[ AI READINESS GLOSSARY ]

25 terms every site owner should know

Plain-English definitions of the files, bots, schemas, and concepts that determine how AI systems see your website. Each term is 150-200 words and links to the ZeroKit tool that tests it, so you can move from "what is this?" to "how do I fix it?" in one click.

AI Overviews

Concept

Google's AI-generated answer boxes that appear above the regular search results. Launched in 2024, they quote or summarise content from indexed pages and attribute each claim with a citation link. A site that scores high on the other terms in this glossary — structured data, citable content, and a clean robots.txt — appears in Overviews far more often than one that does not.
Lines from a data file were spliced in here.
(** Under a strict policy the loop goes through only when every keyword
    names a key of the table. *)
Lemma init_kwargs_strict_known (kwargs : list (string * Value)) :
  strict (ccfg c) = true ->
  forall values values',
    Squema.init_kwargs coerce_field c kwargs values = Ok values' ->
    forall k, k ∈ map fst kwargs -> odict_mem k values = true.
Proof.
  intros Hs. induction kwargs as [|[k v] rest IH]; intros values values' Hloop k' Hk'.
  - inversion Hk'.
  - simpl in Hloop, Hk'. destruct (odict_mem k values) eqn:Hmk.
    + unfold_bind. destruct (coerce_field k v) as [x|]; [|discriminate].
      apply elem_of_cons in Hk' as [->|Hk']; [assumption|].
      specialize (IH _ _ Hloop k' Hk'). now rewrite odict_mem_set in IH.
    + now rewrite Hs in Hloop.
Qed.
End stored.

(** X1.  A call with keyword arguments that succeeds stores, for every
    declared field, the coerced value of the keyword that names it, and
    the default of the class when no keyword does. *)
Theorem call_stores_coerced_or_default (rt : Runtime) (c : Class)
    (kwargs : list (string * Value)) (self : Instance) (key : string) :
  NoDup (map fst kwargs) ->
  Squema.call rt c [] kwargs = Ok self ->
  odict_mem key (cfields c) = true ->
  match odict_get key kwargs with
  | Some v =>
      exists x, Squema.getval rt c key v = Ok x
                /\ Squema.__getitem__ self key = Ok x
  | None =>
      odict_get key (ivalues self) = odict_get key (cfields c)
  end.
Proof.
  intros Hnd Hcall Hkey.
  assert (Hself := Hcall). unfold Squema.call, Squema.call_with in Hself, Hcall.
  destruct (odict_mem "self" kwargs); [discriminate|].
  apply init_with_keys in Hself as (_ & _ & Hkeys).
  unfold Squema.init_with in Hcall. simpl in Hcall. unfold_bind.
  destruct (Squema.init_kwargs (Squema.getval rt c) c kwargs (cfields c))
    as [values|] eqn:Hloop; [|discriminate].
  assert (Hv : ivalues self = values).
  { destruct (strict (ccfg c)); [destruct (negb _); [discriminate|]|];
      now injection Hcall as <-. }
  pose proof (init_kwargs_lookup _ c kwargs Hnd _ _ key Hloop Hkey) as Hlook.
  rewrite <- Hv in Hlook.
  destruct (odict_get key kwargs) as [v|]; [|exact Hlook].
  destruct Hlook as (x & Hx & Hget). exists x. split; [exact Hx|].
  unfold Squema.__getitem__, Squema.__getattr__.
  assert (Hm : odict_mem key (ivalues self) = true).
  { apply odict_mem_elem. rewrite Hkeys. now apply odict_mem_elem. }
  now rewrite Hm, Hget.
Qed.
(** * fmctl: the Fabric Manager binding (package fmsdk) and its CLI driver

  A shallow embedding of [cmd/fmctl/main.go] and of the cgo binding
  [pkg/fmsdk]: the native ABI descriptor of the cgo preamble (module [C]),
  the Go wrappers (module [fmsdk]) and the command driver (module [fmctl]).

  Conventions.
  - C [unsigned int] and Go [uint32] values are integers in [Z]; every
    conversion the source performs is written out with its wrap-around.
  - C character buffers are [list ascii]; Go strings are [string].
  - The native library is an oracle whose answers may depend on the calls
    made so far; every native call is recorded in a chronological trace.
  - A Go function either returns, panics, leaves the process through
    [os.Exit], or faults on an unmapped read. *)

From Stdlib Require Import ZArith List String Ascii Bool Lia DecimalString.
From Stdlib Require DecimalZ DecimalPos.
Import ListNotations.
Open Scope Z_scope.

(** ** Machine integers *)

Module CInt.

(** Storage of a value in a 32-bit unsigned object. *)
Definition uint (z : Z) : Z := z mod 2 ^ 32.

(** Storage of a value in a 32-bit two's complement object. *)
Definition int (z : Z) : Z := (z + 2 ^ 31) mod 2 ^ 32 - 2 ^ 31.

(** Conversion to [size_t] (64-bit unsigned). *)
Definition size_t (z : Z) : Z := z mod 2 ^ 64.

End CInt.

(** ** The native ABI descriptor (cgo preamble) *)

Module C.

Definition FM_MAX_FABRIC_PARTITIONS : Z := 64.
Definition FM_MAX_NUM_GPUS : Z := 16.
Definition FM_MAX_NUM_NVLINK_PORTS : Z := 64.
Definition FM_UUID_BUFFER_SIZE : Z := 80.
Definition FM_DEVICE_PCI_BUS_ID_BUFFER_SIZE : Z := 32.
Definition FM_MAX_STR_LENGTH : Z := 256.
Definition FM_MAX_NUM_NVSWITCHES : Z := 12.

(** [typedef enum { ... } fmReturn_t;] *)
Inductive fmReturn_t : Set :=
| FM_ST_SUCCESS
| FM_ST_BADPARAM
| FM_ST_GENERIC_ERROR
| FM_ST_NOT_SUPPORTED
| FM_ST_UNINITIALIZED
| FM_ST_TIMEOUT
| FM_ST_VERSION_MISMATCH
| FM_ST_IN_USE
| FM_ST_NOT_CONFIGURED
| FM_ST_CONNECTION_NOT_VALID
| FM_ST_NVLINK_ERROR.

(** The enumerators' explicit initialisers. *)
Definition fmReturn_value (e : fmReturn_t) : Z :=
  match e with
  | FM_ST_SUCCESS => 0
  | FM_ST_BADPARAM => -1
  | FM_ST_GENERIC_ERROR => -2
  | FM_ST_NOT_SUPPORTED => -3
  | FM_ST_UNINITIALIZED => -4
  | FM_ST_TIMEOUT => -5
  | FM_ST_VERSION_MISMATCH => -6
  | FM_ST_IN_USE => -7
  | FM_ST_NOT_CONFIGURED => -8
  | FM_ST_CONNECTION_NOT_VALID => -9
  | FM_ST_NVLINK_ERROR => -10
  end.

Definition all_fmReturn : list fmReturn_t :=
  [FM_ST_SUCCESS; FM_ST_BADPARAM; FM_ST_GENERIC_ERROR; FM_ST_NOT_SUPPORTED;
   FM_ST_UNINITIALIZED; FM_ST_TIMEOUT; FM_ST_VERSION_MISMATCH; FM_ST_IN_USE;
   FM_ST_NOT_CONFIGURED; FM_ST_CONNECTION_NOT_VALID; FM_ST_NVLINK_ERROR].

(** [typedef struct { ... } fmFabricPartitionGpuInfo_t;] *)
Record fmFabricPartitionGpuInfo_t : Type := {
  physicalId : Z;
  uuid : list ascii;
  pciBusId : list ascii;
  numNvLinksAvailable : Z;
  maxNumNvLinks : Z;
  nvlinkLineRateMBps : Z
}.

(** [typedef struct { ... } fmFabricPartitionInfo_t;] *)
Record fmFabricPartitionInfo_t : Type := {
  partitionId : Z;
  isActive : Z;
  numGpus : Z;
  gpuInfo : list fmFabricPartitionGpuInfo_t
}.

(** [typedef struct { ... } fmFabricPartitionList_v2;] *)
Record fmFabricPartitionList_v2 : Type := {
  list_version : Z;
  numPartitions : Z;
  maxNumPartitions : Z;
  partitionInfo : list fmFabricPartitionInfo_t
}.

(** [typedef struct { ... } fmConnectParams_v1;] *)
Record fmConnectParams_v1 : Type := {
  version : Z;
  addressInfo : list ascii;
  timeoutMs : Z;
  addressIsUnixSocket : Z
}.

(** [sizeof]: every member is an [unsigned int] (4 bytes, alignment 4) or a
    [char] array whose length is a multiple of 4, so no padding occurs. *)
Definition sizeof_uint : Z := 4.

Definition sizeof_fmFabricPartitionGpuInfo_t : Z :=
  sizeof_uint + FM_UUID_BUFFER_SIZE + FM_DEVICE_PCI_BUS_ID_BUFFER_SIZE
  + sizeof_uint + sizeof_uint + sizeof_uint.

Definition sizeof_fmFabricPartitionInfo_t : Z :=
  sizeof_uint + sizeof_uint + sizeof_uint
  + FM_MAX_NUM_GPUS * sizeof_fmFabricPartitionGpuInfo_t.

Definition sizeof_fmFabricPartitionList_v2 : Z :=
  sizeof_uint + sizeof_uint + sizeof_uint
  + FM_MAX_FABRIC_PARTITIONS * sizeof_fmFabricPartitionInfo_t.

Definition sizeof_fmConnectParams_v1 : Z :=
  sizeof_uint + FM_MAX_STR_LENGTH + sizeof_uint + sizeof_uint.

(** [#define MAKE_FM_PARAM_VERSION(typeName,ver)
      (unsigned int)(sizeof(typeName) | ((ver)<<24))]

    [ver] is an [int]: the shift is computed in [int] (two's complement
    result), converted to [size_t] for the [|] with [sizeof], and the cast
    keeps the low 32 bits.  The macro has no failing branch. *)
Definition MAKE_FM_PARAM_VERSION (size ver : Z) : Z :=
  CInt.uint (Z.lor size (CInt.size_t (CInt.int (Z.shiftl ver 24)))).

Definition fmConnectParams_version : Z :=
  MAKE_FM_PARAM_VERSION sizeof_fmConnectParams_v1 1.

Definition fmFabricPartitionList_version : Z :=
  MAKE_FM_PARAM_VERSION sizeof_fmFabricPartitionList_v2 1.

End C.

(** ** The version tag codec as the specification words it *)

Module VersionSpec.

(** Follows the specification's words, for comparison with
    [C.MAKE_FM_PARAM_VERSION]: the tag is [size | (version << 24)], and a
    version above 255 is rejected. *)
Definition encode_version (size ver : Z) : option Z :=
  if ver <=? 255 then Some (Z.lor size (Z.shiftl ver 24)) else None.

(** Modelled from the spec: [decode_version], the inverse direction of the
    version tag codec, which the binding does not implement.  The tag packs
    the version number above bit 24 and the structure size below it. *)
Definition decode_version (tag : Z) : Z * Z :=
  (Z.land tag (Z.ones 24), Z.shiftr tag 24).

End VersionSpec.

(** ** Go control flow and cgo memory access *)

Module Go.

(** How the evaluation of Go code ends: with a value, with a run-time panic,
    with [os.Exit], or with a fault on a read outside mapped memory. *)
Inductive Outcome (A : Type) : Type :=
| Ok (a : A)
| Panic (msg : string)
| Exit (code : Z)
| Fault.

Arguments Ok {A} a.
Arguments Panic {A} msg.
Arguments Exit {A} code.
Arguments Fault {A}.

Definition bind {A B : Type} (o : Outcome A) (k : A -> Outcome B) : Outcome B :=
  match o with
  | Ok a => k a
  | Panic msg => Panic msg
  | Exit code => Exit code
  | Fault => Fault
  end.

Definition is_Ok {A : Type} (o : Outcome A) : bool :=
  match o with Ok _ => true | _ => false end.

(** Decimal rendering of an integer ([%d]). *)
Definition itoa (z : Z) : string := NilZero.string_of_int (Z.to_int z).

(** The index expression [a[i]] on a value of array type [[n]T].  The bound
    is the static length [n]; the list holds the leading elements of the
    array and the elements behind it are zero values. *)
Definition index {T : Type} (n : Z) (zero : T) (a : list T) (i : Z) : Outcome T :=
  if (0 <=? i) && (i <? n)
  then Ok (nth (Z.to_nat i) a zero)
  else Panic ("runtime error: index out of range [" ++ itoa i
              ++ "] with length " ++ itoa n).

(** [for i := start; ...; i++ { result[i] = body(i) }], [count] iterations. *)
Fixpoint for_each {T : Type} (body : Z -> Outcome T) (i : Z) (count : nat)
  : Outcome (list T) :=
  match count with
  | O => Ok []
  | S k =>
      bind (body i) (fun x =>
      bind (for_each body (i + 1) k) (fun xs =>
      Ok (x :: xs)))
  end.

(** [result := make([]T, n); for i := 0; i < n; i++ { result[i] = body(i) }].
    The allocation of the slice is taken to succeed: the end of a process
    that runs out of memory, a fatal error in Go after which no deferred call
    runs, is not among the outcomes of this loop. *)
Definition for_range {T : Type} (n : Z) (body : Z -> Outcome T) : Outcome (list T) :=
  for_each body 0 (Z.to_nat n).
The uncomfortable truth is that Overviews reward the same things traditional SEO rewards, just with less tolerance for marketing fluff. Text that answers a question in one paragraph, with a specific number or fact, is quoted verbatim. Generic copy is skipped in favour of a competitor whose copy is specific.

Answer engines

Concept

A catch-all term for the new generation of AI-first search experiences: Perplexity, ChatGPT Search, Google AI Overviews, Bing Copilot, Claude's browsing mode, and You.com. All of them share one behaviour that traditional search engines do not: they return an answer, not a list of links. Citations are secondary, often hidden behind a small chip or footnote.

For a site owner, this shifts the optimisation target. Instead of ranking for a keyword, you're trying to be the quoted source inside a generated paragraph. That means writing text a retrieval model can lift cleanly (specific, named entities, short paragraphs) and publishing the files answer engines check first (llms.txt, robots.txt, JSON-LD).

Applebot-Extended

AI crawler

The user-agent Apple uses to gather training data for Apple Intelligence, introduced in mid-2024. It is distinct from the older Applebot which powers Siri suggestions and Spotlight. The "-Extended" variant honours a separate User-agent: section in robots.txt, which means you can allow Siri but block training if that's the policy you want.

Coverage is still modest compared to GPTBot or ClaudeBot, but it grows every quarter. If you ship to an Apple-heavy customer base, blocking Applebot-Extended removes your content from Apple Intelligence's grounding while keeping it in macOS Spotlight results — a tradeoff worth making deliberately, not by omission.

Article schema

Schema.org

The JSON-LD type used to mark up a blog post, news article, or long-form editorial. Required fields are headline, author, datePublished, and image. Optional but high-value: dateModified, publisher, mainEntityOfPage, articleBody.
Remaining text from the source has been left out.